Here are some quotes taken from a Guardian newspaper interview- the full article is here.
She told the House of Lords that children’s experiences on social networking sites “are devoid of cohesive narrative and long-term significance. As a consequence, the mid-21st century mind might almost be infantilised, characterised by short attention spans, sensationalism, inability to empathise and a shaky sense of identity”.
Arguing that social network sites are putting attention span in jeopardy, she said: “If the young brain is exposed from the outset to a world of fast action and reaction, of instant new screen images flashing up with the press of a key, such rapid interchange might accustom the brain to operate over such timescales. Perhaps when in the real world such responses are not immediately forthcoming, we will see such behaviours and call them attention-deficit disorder.
“It might be helpful to investigate whether the near total submersion of our culture in screen technologies over the last decade might in some way be linked to the threefold increase over this period in prescriptions for methylphenidate, the drug prescribed for attention-deficit hyperactivity disorder.”

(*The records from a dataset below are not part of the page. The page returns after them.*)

Lemma session_other c c' s w : c ≠ c' → session c' (with_clients (<[c := s]> (clients w)) w) = session c' w.
Proof. intros Hc. unfold session. cbn. by rewrite lookup_insert_ne. Qed.
Lemma session_self c s w : session c (with_clients (<[c := s]> (clients w)) w) = s.
Proof. unfold session. cbn. by rewrite lookup_insert_eq. Qed.
Lemma clocked_session c t e m w :
  (∀ cl, m !! cl = attempts c w !! cl ∨ m !! cl = Some (now w)) →
  clocked w (with_clients (<[c := mkClientSession t e m]> (clients w)) w).
Proof.
  intros Hm. split; [done|]. intros c' cl. destruct (decide (c = c')) as [->|Hc].
  - rewrite session_self. apply Hm.
  - rewrite session_other by done. by left.
Qed.
Lemma clocked_login w c t e : clocked w (with_clients (<[c := mkClientSession t e (attempts c w)]> (clients w)) w).
Proof. apply clocked_session. by left. Qed.
Lemma clocked_record w c cl :
  clocked w (with_clients (<[c := mkClientSession (token (session c w)) (tokenExp (session c w))
                                    (<[cl := now w]> (attempts c w))]> (clients w)) w).
Proof.
  apply clocked_session. intros cl'. destruct (decide (cl = cl')) as [->|Hc].
  - right. apply lookup_insert_eq.
  - left. by rewrite lookup_insert_ne.
Qed.
Lemma clocked_draws w n : clocked w (with_draws n w).
Proof. split; [done|]. by left. Qed.

Lemma acts_throttled {A} c cl t0 (m : M A) : acts clocked (λ _, True) m → keeps (throttled c cl t0) m.
Proof.
  intros Ha. apply Ha.
  - intros w w' [En Hc] (l & El & Hl). destruct (Hc c cl) as [E|E].
    + exists l. rewrite E, En. done.
    + exists (now w). rewrite E, En. split; [done|lia].
  - intros tok c' _ w (l & El & Hl). unfold Do. destruct (exchange _ _ _) as [[r s] t]. exists l.
    destruct r; (split; [done|cbn; lia]).
Qed.
Lemma acts_later {A} (m : M A) w r w' : acts clocked (λ _, True) m → m w = (r, w') → (now w ≤ now w')%Z.
Proof.
  intros Ha E. assert (keeps (λ u, now w ≤ now u)%Z m) as Hk.
  { apply Ha; [by intros u u' [-> _]|]. intros tok c' _ u Hu. unfold Do. destruct (exchange _ _ _) as [[r' s] t].
    destruct r'; cbn; lia. }
  specialize (Hk w (Z.le_refl _)). by rewrite E in Hk.
Qed.
End clock.
#[export] Hint Resolve clocked_login clocked_record clocked_draws : changes.

Section rotation.
Context {H : Hub} {K : Type} (cfg : InfisicalClient).
Implicit Types (w : @World H K).
Abbreviation M A := (goM (@World H K) error A).
Abbreviation attempts c w := (lastRotationAttempt (session c w)).

Lemma clocked_credentials c cl b : acts clocked (λ _, True) (EnsureInfisicalCredentials cfg c cl b : M _).
Proof. walk_acts. Qed.
Lemma clocked_password c n b : acts clocked (λ _, True) (EnsureCrossplaneAdminPassword cfg c n b : M _).
Proof. walk_acts. Qed.
Lemma clocked_fleet c n : acts clocked (λ _, True) (EnsureFleetCredentialsMaterialised cfg c n : M _).
Proof. walk_acts. Qed.
Lemma clocked_tenant c cl t a first ocs x y z :
  acts clocked (λ _, True) (EnsureTenantFolderAndCredentials cfg c cl t a first ocs x y z : M _).
Proof. walk_acts. Qed.
Lemma clocked_environment slug w : clocked w ((ForEnvironment cfg slug : M _) w).2.
Proof.
  unfold ForEnvironment. destruct (String.eqb (TrimSpace slug) ""); [by split; [|left]|].
  destruct (String.eqb (TrimSpace slug) (EnvironmentSlug cfg)); [by split; [|left]|]. rewrite bind_run. cbn.
  destruct (clients w !! TrimSpace slug) eqn:E; [by split; [|left]|]. split; [done|]. intros c cl. left.
  match goal with |- context [session _ ?u] => change u with (with_clients (<[TrimSpace slug := NewInfisicalClient]> (clients w)) w) end.
  destruct (decide (TrimSpace slug = c)) as [<-|Hc]; [|by rewrite session_other]. rewrite session_self. unfold session. by rewrite E.
Qed.

(** What may happen in the process, between two rotations of a cluster's credentials. *)
Inductive hub_step : @World H K → @World H K → Prop :=
| hs_credentials c cl b w : hub_step w (EnsureInfisicalCredentials cfg c cl b w).2
| hs_password c n b w : hub_step w (EnsureCrossplaneAdminPassword cfg c n b w).2
| hs_fleet c n w : hub_step w (EnsureFleetCredentialsMaterialised cfg c n w).2
| hs_tenant c cl t a first ocs x y z w : hub_step w (EnsureTenantFolderAndCredentials cfg c cl t a first ocs x y z w).2
| hs_environment slug w : hub_step w (ForEnvironment cfg slug w).2
| hs_else w w' : clients w' = clients w → (now w ≤ now w')%Z → hub_step w w'.
Lemma throttled_step c cl t0 w w' : hub_step w w' → throttled c cl t0 w → throttled c cl t0 w'.
Proof.
  intros [ c1 cl1 b w1 | c1 n b w1 | c1 n w1 | c1 cl1 t a first ocs x y z w1 | slug w1 | w1 w1' Ec En ] Ht.
  - by apply (acts_throttled _ _ _ _ (clocked_credentials c1 cl1 b)).
  - by apply (acts_throttled _ _ _ _ (clocked_password c1 n b)).
  - by apply (acts_throttled _ _ _ _ (clocked_fleet c1 n)).
  - by apply (acts_throttled _ _ _ _ (clocked_tenant c1 cl1 t a first ocs x y z)).
  - destruct (clocked_environment slug w1) as [En Hc], Ht as (l & El & Hl). destruct (Hc c cl) as [E|E].
    + exists l. rewrite E, En. done.
    + exists (now w1). rewrite E, En. split; [done|lia].
  - destruct Ht as (l & El & Hl). exists l. unfold session in *. rewrite Ec. split; [done|lia].
Qed.

(** A pass that rotated: before it the backoff had elapsed, and the rotation went through. *)
Lemma rotated_run c cl b w w' :
  (EnsureInfisicalCredentials cfg c cl b : M _) w = (Ok (EnsureRotated, None), w') →
  ∃ u pid, (∀ t0, throttled c cl t0 w → throttled c cl t0 u)
    ∧ (rotationBackoffElapsed c cl credentialRotationBackoff : M _) u = (Ok true, u)
    ∧ (rotateSharedIdentityCredentials cfg c cl (shared_path cl) pid : M _) u = (Ok (), w').
Proof.
  unfold EnsureInfisicalCredentials. intros ([] & w1 & E1 & E)%bind_inv_ok. apply bind_inv_ok in E as (o & w2 & E2 & E).
  assert (o = Some EnsureRotated ∧ w2 = w') as [-> ->].
  { destruct o as [o|]; [by injection E as -> ->|]. destruct (negb b); [done|].
    apply bind_inv_ok in E as ([i s] & w3 & E3 & E). by apply bind_inv_ok in E as ([] & w4 & E4 & E). }
  clear E. unfold check_stored in E2. apply bind_inv_ok in E2 as (st & w3 & E3 & E2). destruct st as [value|]; [|done].
  destruct (unmarshal_credentials value) as [[[i s] pid]|]; [|done]. destruct (String.eqb i "" || String.eqb s ""); [done|].
  apply bind_inv_ok in E2 as (v & w4 & E4 & E2). destruct v as [|e]; [done|].
  destruct (negb (bool_decide (err_is e = ErrInvalidCredentials))); [done|].
  apply bind_inv_ok in E2 as (el & w5 & E5 & E2). assert (w5 = w4) as -> by (by injection E5).
  destruct el; [|done]. cbn [negb] in E2. apply bind_inv_ok in E2 as ([] & w6 & E6 & E2). apply wrapped_inv in E6.
  assert (w6 = w') as -> by (by injection E2). exists w4, pid. split_and!; [|done|done]. intros t0 Ht.
  assert (throttled c cl t0 w1) as H1.
  { assert (acts clocked (λ _, True) (wrapped "failed to create shared folder" (EnsureFolder cfg c (shared_path cl)) : M _)) as Ha by walk_acts.
    generalize (acts_throttled c cl t0 _ Ha w Ht). by rewrite E1. }
  assert (throttled c cl t0 w3) as H3.
  { assert (acts clocked (λ _, True) (attempt (GetSecret cfg c (shared_path cl) "infisical-credentials") : M _)) as Ha by walk_acts.
    generalize (acts_throttled c cl t0 _ Ha w1 H1). by rewrite E3. }
  assert (acts clocked (λ _, True) (attempt (validateClientCredentials i s) : M _)) as Ha by walk_acts.
  generalize (acts_throttled c cl t0 _ Ha w3 H3). by rewrite E4.
Qed.
Lemma rotated_records c cl sp pid w w' :
  (rotateSharedIdentityCredentials cfg c cl sp pid : M _) w = (Ok (), w') →
  attempts c w' !! cl = Some (now w') ∧ (now w ≤ now w')%Z.
Proof.
  intros E. split.
  - unfold rotateSharedIdentityCredentials in E. apply bind_inv_ok in E as ([i s] & w1 & E1 & E).
    apply bind_inv_ok in E as ([] & w2 & E2 & E). injection E as <-. rewrite session_self. apply lookup_insert_eq.
  - eapply acts_later, E. walk_acts.
Qed.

She also warned against “a much more marked preference for the here-and-now, where the immediacy of an experience trumps any regard for the consequences. After all, whenever you play a computer game, you can always just play it again; everything you do is reversible. The emphasis is on the thrill of the moment, the buzz of rescuing the princess in the game. No care is given for the princess herself, for the content or for any long-term significance, because there is none. This type of activity, a disregard for consequence, can be compared with the thrill of compulsive gambling or compulsive eating.
Greenfield also warned there was a risk of loss of empathy as children read novels less. “Unlike the game to rescue the princess, where the goal is to feel rewarded, the aim of reading a book is, after all, to find out more about the princess herself.”

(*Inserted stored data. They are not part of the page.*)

(* ===== verification/SpokePool.v ===== *)
(** * SpokePool: the hub's pass over a spoke cluster.

    Models operators/hub-operator: internal/controller/spokepool_controller.go,
    internal/controller/home_worker_join.go, internal/controller/logs_bucket.go and
    internal/objectstore/buckets.go. [Cluster] is the hub's objects, the Secrets of the
    kube-system namespace of each spoke, the buckets, and the scripts of outcomes of the
    calls and of the writers that come between a read and a write of a status. The
    client libraries, YAML, times as text and certificate hashes are the parameter
    [Site]. Reads are of the stored objects. *)

From S2P Require Import Prelude.
From S2P Require Import GoRuntime.
From S2P Require Import HubSecrets.

Local Open Scope string_scope.

(** ** The objects *)

Abbreviation key := (string * string)%type.
Record OwnerReference := mkOwner { owner_Kind : string; owner_Name : string; owner_UID : string }.
(** An entry of status.conditions, whose fields may be missing. *)
Record RawCondition := mkRaw {
  raw_type : option string;
  raw_status : option string;
  raw_reason : option string;
  raw_message : option string;
  raw_time : option string }.
Record Condition := mkCondition {
  Type_ : string;
  Status_ : string;
  Reason : string;
  Message : string;
  LastTransitionTime : option Z }.        (* None: the zero time *)
Record Pool := mkPool {
  UID : string;
  Labels : gmap string string;
  Annotations : gmap string string;
  provider : string;
  conditions : list RawCondition }.
Record Secret := mkSecret {
  sec_Type : string;
  sec_Labels : gmap string string;
  sec_Owners : list OwnerReference;
  sec_Data : gmap string string }.
Record Certificate := mkCertificate {
  cert_Owner : OwnerReference;
  cert_Labels : gmap string string;
  secretName : string;
  duration : string;
  renewBefore : string;
  commonName : string;
  usages : list string;
  issuerRef : string }.
Record MachineIdentity := mkSMI {
  smi_Owner : OwnerReference;
  smi_Labels : gmap string string;
  spokeRef : string;
  authMethod : string;
  clientSecretTTL : string;
  rotation : bool * string * string;      (* enabled, interval, overlapPeriod *)
  revocation : bool * string }.           (* revokeOnDelete, gracePeriod *)

Definition bootstrapTokenSecretType : string := "bootstrap.kubernetes.io/token".
Definition resource_set : string := "addons.cluster.x-k8s.io/resource-set".
Definition home_label : string := "nutgraf.in/home-worker-spoke".
Definition kubeadmBootstrapTokenCharset : string := "abcdefghijklmnopqrstuvwxyz0123456789".
Definition capi_ns : string := "platform-capi".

She said she found it strange we are “enthusiastically embracing” the possible erosion of our identity through social networking sites, since those that use such sites can lose a sense of where they themselves “finish and the outside world begins”.
She claimed that sense of identity can be eroded by “fast-paced, instant screen reactions, perhaps the next generation will define themselves by the responses of others”.

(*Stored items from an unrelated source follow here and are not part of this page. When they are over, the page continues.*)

(* ===== verification/MasterKeysFacts.v ===== *)
(** * MasterKeysFacts: passwords without bias, master keys never without a copy.

    Every character of a set is drawn from the same number of byte values, and a draw
    ends with the first byte that is accepted; a master key that is handed out is held by
    the escrow, which hands back the same key ever after. *)

From S2P Require Import Prelude.
From S2P Require Import GoRuntime.
From S2P Require Import HubSecrets.
From S2P Require Import HubSecretsFacts.
From S2P Require Import MasterKeys.

Local Open Scope string_scope.

(** ** Passwords over a set of characters *)

(** The values of a byte that yield the character at [i]. *)
Definition chosen (charset : string) (i : nat) (b : nat) : bool :=
  (Z.of_nat b <? maxValid charset)%Z && (Z.to_nat (Z.of_nat b mod Z.of_nat (String.length charset)) =? i)%nat.
Definition ways (charset : string) (i : nat) : nat := length (List.filter (chosen charset i) (seq 0 256)).

Section counting.
Implicit Types (n i q : nat).

Lemma filter_length_app {A} (f : A → bool) (l1 l2 : list A) :
  length (List.filter f (l1 ++ l2)) = (length (List.filter f l1) + length (List.filter f l2))%nat.
Proof. by rewrite List.filter_app, length_app. Qed.
Lemma count_one i n s : (s ≤ i < s + n)%nat → length (List.filter (λ b, (b =? i)%nat) (seq s n)) = 1%nat.
Proof.
  revert s. induction n as [|n IH]; intros s Hi; [lia|]. cbn. destruct (s =? i)%nat eqn:E.
  - apply Nat.eqb_eq in E as ->. cbn. f_equal. clear. assert (∀ t, (i < t)%nat → List.filter (λ b, (b =? i)%nat) (seq t n) = []) as Hn; [|by rewrite Hn by lia].
    induction n as [|n IH]; intros t Ht; [done|]. cbn. destruct (Nat.eqb_spec t i); [lia|]. apply IH. lia.
  - apply Nat.eqb_neq in E. apply IH. lia.
Qed.
(** A block of [n] values in a row has each remainder once. *)
Lemma count_block n i q : (i < n)%nat → length (List.filter (λ b, (b mod n =? i)%nat) (seq (q * n) n)) = 1%nat.
Proof.
  intros Hi. rewrite <- (count_one (q * n + i) n (q * n)) by lia. f_equal. apply List.filter_ext_in.
  intros b [Hb1 Hb2]%in_seq. rewrite <- (Nat.mod_small i n) at 1 by done.
  assert (b mod n = b - q * n)%nat as ->.
  { symmetry. apply (Nat.mod_unique b n q (b - q * n)); lia. }
  rewrite Nat.mod_small by done. destruct (Nat.eqb_spec (b - q * n) i), (Nat.eqb_spec b (q * n + i)); lia.
Qed.
Lemma count_blocks n i q : (i < n)%nat → length (List.filter (λ b, (b mod n =? i)%nat) (seq 0 (q * n))) = q.
Proof.
  intros Hi. induction q as [|q IH]; [done|]. replace (S q * n)%nat with (q * n + n)%nat by lia.
  rewrite seq_app, filter_length_app, IH, Nat.add_0_l, count_block by done. lia.
Qed.

(** Every character of a set of at most 256 is yielded by the same number of the byte values
    that are accepted, so a password drawn from uniform bytes is uniform. *)
Theorem charset_unbiased (charset : string) i :
  (String.length charset ≤ 256)%nat → (i < String.length charset)%nat →
  ways charset i = (256 / String.length charset)%nat.
Proof.
  intros Hn Hi. unfold ways. set (n := String.length charset) in *. set (q := (256 / n)%nat).
  assert (256 = q * n + 256 mod n)%nat as Hq by (unfold q; rewrite Nat.mul_comm; apply Nat.div_mod_eq).
  assert (maxValid charset = Z.of_nat (q * n)) as Hmax.
  { unfold maxValid. fold n. change 256%Z with (Z.of_nat 256). rewrite <- (Nat2Z.inj_mod 256 n). lia. }
  assert (seq 0 256 = seq 0 (q * n) ++ seq (q * n) (256 mod n))%list as -> by (rewrite Hq at 1; apply seq_app).
  assert (∀ b, chosen charset i b = (b <? q * n)%nat && (b mod n =? i)%nat) as Hc.
  { intros b. unfold chosen. rewrite Hmax. fold n. rewrite <- Nat2Z.inj_mod, Nat2Z.id. f_equal.
    destruct (Z.ltb_spec (Z.of_nat b) (Z.of_nat (q * n))), (Nat.ltb_spec b (q * n)); lia. }
  rewrite filter_length_app. rewrite (List.filter_ext_in _ (λ b, (b mod n =? i)%nat) (seq 0 (q * n))), count_blocks by
    (done || (intros b [_ Hb]%in_seq; rewrite Hc; destruct (Nat.ltb_spec b (q * n)); [done|lia])).
  rewrite (List.filter_ext_in _ (λ _, false) (seq (q * n) (256 mod n))).
  - assert (∀ l : list nat, List.filter (λ _, false) l = []) as ->; [|cbn; lia].
    by induction l.
  - intros b [Hb _]%in_seq. rewrite Hc. destruct (Nat.ltb_spec b (q * n)); [lia|done].
Qed.
End counting.

Section drawing.
Context {H : Hub} {X : Escrow}.
Implicit Types (w : @World H ESt).
Abbreviation M A := (goM (@World H ESt) error A).

(** The byte the source gives at position [i] is [b]. *)
Definition byte_at (i : nat) (b : Z) : Prop := ∃ z, random i = Ok z ∧ b = (z mod 256)%Z.
Lemma Read_one w b : byte_at (draws w) b → (Read 1 : M _) w = (Ok [b], with_draws (S (draws w)) w).
Proof. intros (z & Hz & ->). cbn [Read]. rewrite !bind_run. cbn. rewrite Hz. done. Qed.

(** Drawing a character ends with the first byte below the bound, and yields the character
    that byte stands for, having drawn no byte after it. *)
Theorem draw_ends fuel charset k b w :
  (k < fuel)%nat → (∀ j, (j < k)%nat → ∃ b', byte_at (draws w + j) b' ∧ (maxValid charset ≤ b')%Z) →
  byte_at (draws w + k) b → (b < maxValid charset)%Z →
  draw_char fuel charset w = (Ok (Some (char_of charset b)), with_draws (draws w + k + 1) w).
Proof.
  revert fuel w. induction k as [|k IH]; intros [|fuel] w Hf Hr Hb Hlt; [lia| |lia|]; cbn [draw_char]; rewrite bind_run, wrapped_run.
  - rewrite Nat.add_0_r in Hb. rewrite (Read_one w b) by done. rewrite (proj2 (Z.ltb_lt _ _)) by done.
    by replace (draws w + 0 + 1)%nat with (S (draws w)) by lia.
  - destruct (Hr 0%nat) as (b' & Hb' & Hle); [lia|]. rewrite Nat.add_0_r in Hb'. rewrite (Read_one w b') by done.
    rewrite (proj2 (Z.ltb_ge _ _)) by done. rewrite IH; [|lia| |by replace (draws _ + k)%nat with (draws w + S k)%nat by (cbn; lia)|done].
    + by replace (draws _ + k + 1)%nat with (draws w + S k + 1)%nat by (cbn; lia).
    + intros j Hj. destruct (Hr (S j)) as (b'' & Hb'' & ?); [lia|]. exists b''.
      by replace (draws _ + j)%nat with (draws w + S j)%nat by (cbn; lia).
Qed.
(** A set of more than 256 characters accepts no byte at all. *)
Lemma long_charset_accepts_none charset : (256 < String.length charset)%nat → maxValid charset = 0%Z.
Proof. intros Hn. unfold maxValid. rewrite Z.mod_small by lia. lia. Qed.
End drawing.

(** ** Master keys *)

(** What the escrow hands back, read as the code reads it. *)
Definition holds_keys (m : gmap string (option string)) (ek as_ : string) : Prop :=
  m !! "encryptionKey" = Some (Some ek) ∧ m !! "authSecret" = Some (Some as_).
(** A backup that was accepted is what is restored from then on, for the boxes of [usable]
    names. *)
Class EscrowLaws (X : Escrow) (usable : string → Prop) := {
  restored box k e e' : usable box → BackupMasterKeys box k e = (Ok (), e') →
    ∃ m e'', RestoreMasterKeys box e' = (Ok (BackupMap m), e'') ∧ holds_keys m (encryptionKey k) (authSecret k) }.

Section keys.
Context {H : Hub} {X : Escrow}.
Implicit Types (w : @World H ESt).
Abbreviation M A := (goM (@World H ESt) error A).

Lemma password_rest w r w' : (GenerateSecurePassword : M _) w = (r, w') → rest w' = rest w.
Proof. apply rest_own. walk_acts. Qed.
Lemma checked_ok what o w w' : (checked what o : M _) w = (Ok (), w') → o = None ∧ w' = w.
Proof. destruct o; [done|]. intros E. by injection E as <-. Qed.

(** Where the two keys of [w] come from, [e] being the escrow before and [e'] after. *)
Inductive keys_from (first : bool) (box ek as_ : string) (e e' : ESt) : Prop :=
| from_escrow m : RestoreMasterKeys box e = (Ok (BackupMap m), e') → holds_keys m ek as_ → keys_from first box ek as_ e e'
| from_random e1 t : first = true → RestoreMasterKeys box e = (Ok NoBackup, e1) →
    BackupMasterKeys box (mkKeys ek as_ t box "1") e1 = (Ok (), e') → keys_from first box ek as_ e e'.

Lemma master_keys_ok first box w ek as_ w' : (master_keys first box : M _) w = (Ok (ek, as_), w') →
  keys_from first box ek as_ (rest w) (rest w') ∧ ValidateEncryptionKey ek = None ∧ ValidateAuthSecret as_ = None.
Proof.
  unfold master_keys. rewrite bind_run, wrapped_run. unfold RestoreKeys at 1.
  destruct (RestoreMasterKeys box (rest w)) as [[[|m|]|e] e1] eqn:Er; [| |done|done].
  - destruct first; cbn [negb]; [|done]. intros (k1 & w1 & E1 & E)%bind_inv_ok. apply wrapped_inv, password_rest in E1.
    apply bind_inv_ok in E as (k2 & w2 & E2 & E). apply wrapped_inv, password_rest in E2.
    apply bind_inv_ok in E as ([] & w3 & E3 & E). apply checked_ok in E3 as [V1 ->].
    apply bind_inv_ok in E as ([] & w4 & E4 & E). apply checked_ok in E4 as [V2 ->].
    apply bind_inv_ok in E as (t & w5 & E5 & E). injection E5 as <- <-. apply bind_inv_ok in E as ([] & w6 & E6 & E).
    apply wrapped_inv in E6. injection E as <- <- <-. split; [|done]. unfold Escrowed in E6. rewrite E2, E1 in E6.
    destruct (BackupMasterKeys box _ _) as [[[]|] e2] eqn:Eb; [|done]. injection E6 as <-. by eapply from_random.
  - destruct (m !! "encryptionKey") as [[k1|]|] eqn:M1; [|done|done]. destruct (m !! "authSecret") as [[k2|]|] eqn:M2; [|done|done].
    intros ([] & w3 & E3 & E)%bind_inv_ok. apply checked_ok in E3 as [V1 ->].
    apply bind_inv_ok in E as ([] & w4 & E4 & E). apply checked_ok in E4 as [V2 ->]. injection E as <- <- <-.
    split; [|done]. by apply (from_escrow _ _ _ _ _ _ m).
Qed.
Lemma infisical_secrets_ok sns dns ca owner first box esc redis w s rp w' :
  (GenerateInfisicalSecrets sns dns ca owner first box esc redis : M _) w = (Ok (s, rp), w') →
  ∃ ek as_, StringData s !! "ENCRYPTION_KEY" = Some ek ∧ StringData s !! "AUTH_SECRET" = Some as_ ∧ box ≠ "" ∧ esc = true
    ∧ keys_from first box ek as_ (rest w) (rest w') ∧ ValidateEncryptionKey ek = None ∧ ValidateAuthSecret as_ = None.
Proof.
  unfold GenerateInfisicalSecrets. destruct esc; cbn [negb]; [|done]. destruct (String.eqb box "") eqn:Eb; [done|].
  apply String.eqb_neq in Eb. intros ([ek as_] & w1 & E1 & E)%bind_inv_ok. apply master_keys_ok in E1 as (Hk & V1 & V2).
  apply bind_inv_ok in E as (r & w2 & E2 & E). assert (rest w2 = rest w1) as Hr.
  { destruct (negb (String.eqb redis "")); [by injection E2 as _ <-|]. by apply wrapped_inv, password_rest in E2. }
  injection E as <- _ <-. exists ek, as_. rewrite Hr. done.
Qed.

(** The master keys of the Secret that is handed back are keys the escrow holds: it returned
    them, or it had none, the box is being built, and it took them before they were handed
    back. They are sixteen bytes in hexadecimal and not zero. *)
Theorem master_keys_escrowed sns dns ca owner first box esc redis w s rp w' :
  GenerateInfisicalSecrets sns dns ca owner first box esc redis w = (Ok (s, rp), w') →
  ∃ ek as_, StringData s !! "ENCRYPTION_KEY" = Some ek ∧ StringData s !! "AUTH_SECRET" = Some as_
    ∧ ((∃ m, RestoreMasterKeys box (rest w) = (Ok (BackupMap m), rest w') ∧ holds_keys m ek as_)
       ∨ first = true ∧ ∃ e1 t, RestoreMasterKeys box (rest w) = (Ok NoBackup, e1)
           ∧ BackupMasterKeys box (mkKeys ek as_ t box "1") e1 = (Ok (), rest w'))
    ∧ ValidateEncryptionKey ek = None ∧ ValidateAuthSecret as_ = None.
Proof.
  intros (ek & as_ & H1 & H2 & _ & _ & Hk & V1 & V2)%infisical_secrets_ok. exists ek, as_. split_and!; [done|done| |done|done].
  destruct Hk as [m Hm Hh|e1 t Hf Hr Hb]; [left; eauto|right; eauto].
Qed.

Context {usable : string → Prop} {XL : EscrowLaws X usable}.
(** The keys a box was built with are the keys it is given back: after they were generated,
    a later rebuild of the Secret succeeds, whether or not it is taken for the first time,
    and has the same two keys. *)
Theorem master_keys_roundtrip sns dns ca owner box redis w s rp w' e0 first' redis' w2 :
  usable box → GenerateInfisicalSecrets sns dns ca owner true box true redis w = (Ok (s, rp), w') →
  RestoreMasterKeys box (rest w) = (Ok NoBackup, e0) →
  rest w2 = rest w' → redis' ≠ "" →
  ∃ s' w3, GenerateInfisicalSecrets sns dns ca owner first' box true redis' w2 = (Ok (s', redis'), w3)
    ∧ StringData s' !! "ENCRYPTION_KEY" = StringData s !! "ENCRYPTION_KEY"
    ∧ StringData s' !! "AUTH_SECRET" = StringData s !! "AUTH_SECRET".
Proof.
  intros Hu (ek & as_ & H1 & H2 & Hbox & _ & Hk & V1 & V2)%infisical_secrets_ok Hno Hr Hred.
  destruct Hk as [m Hm Hh|e1 t Hf Hrs Hb]; [congruence|]. apply (restored _ _ _ _ Hu) in Hb as (m & e2 & Hres & Hm1 & Hm2). cbn in Hm1, Hm2.
  unfold GenerateInfisicalSecrets. cbn [negb]. rewrite (proj2 (String.eqb_neq _ _) Hbox). rewrite bind_run.
  unfold master_keys. rewrite bind_run, wrapped_run. unfold RestoreKeys at 1. rewrite Hr, Hres, Hm1, Hm2, V1, V2. cbn [checked].
  rewrite !bind_run. cbn. rewrite (proj2 (String.eqb_neq _ _) Hred). cbn. eexists _, _. split; [done|]. rewrite H1, H2. done.
Qed.
End keys.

Social networking sites can provide a “constant reassurance – that you are listened to, recognised, and important”. Greenfield continued. This was coupled with a distancing from the stress of face-to-face, real-life conversation, which were “far more perilous … occur in real time, with no opportunity to think up clever or witty responses” and “require a sensitivity to voice tone, body language and perhaps even to pheromones, those sneaky molecules that we release and which others smell subconsciously”.
She said she feared “real conversation in real time may eventually give way to these sanitised and easier screen dialogues, in much the same way as killing, skinning and butchering an animal to eat has been replaced by the convenience of packages of meat on the supermarket shelf. Perhaps future generations will recoil with similar horror at the messiness, unpredictability and immediate personal involvement of a three-dimensional, real-time interaction.”
Greenfield warned: “It is hard to see how living this way on a daily basis will not result in brains, or rather minds, different from those of previous generations. We know that the human brain is exquisitely sensitive to the outside world.
Lady Greenfield may well be in a position to comment, and have some very valid points about the changing nature of childhood.
The first comment on the Guardian site under the article is worthy of reproduction though- some wag wrote That’s exactly what my mum said about reading the Beano.
The article does not list the research that fuelled Greenfields strongly expressed opinions- but it may well be that quoted in my earlier post.
But the main issue for me remains how we build real, deep, meaningful human relationships and community.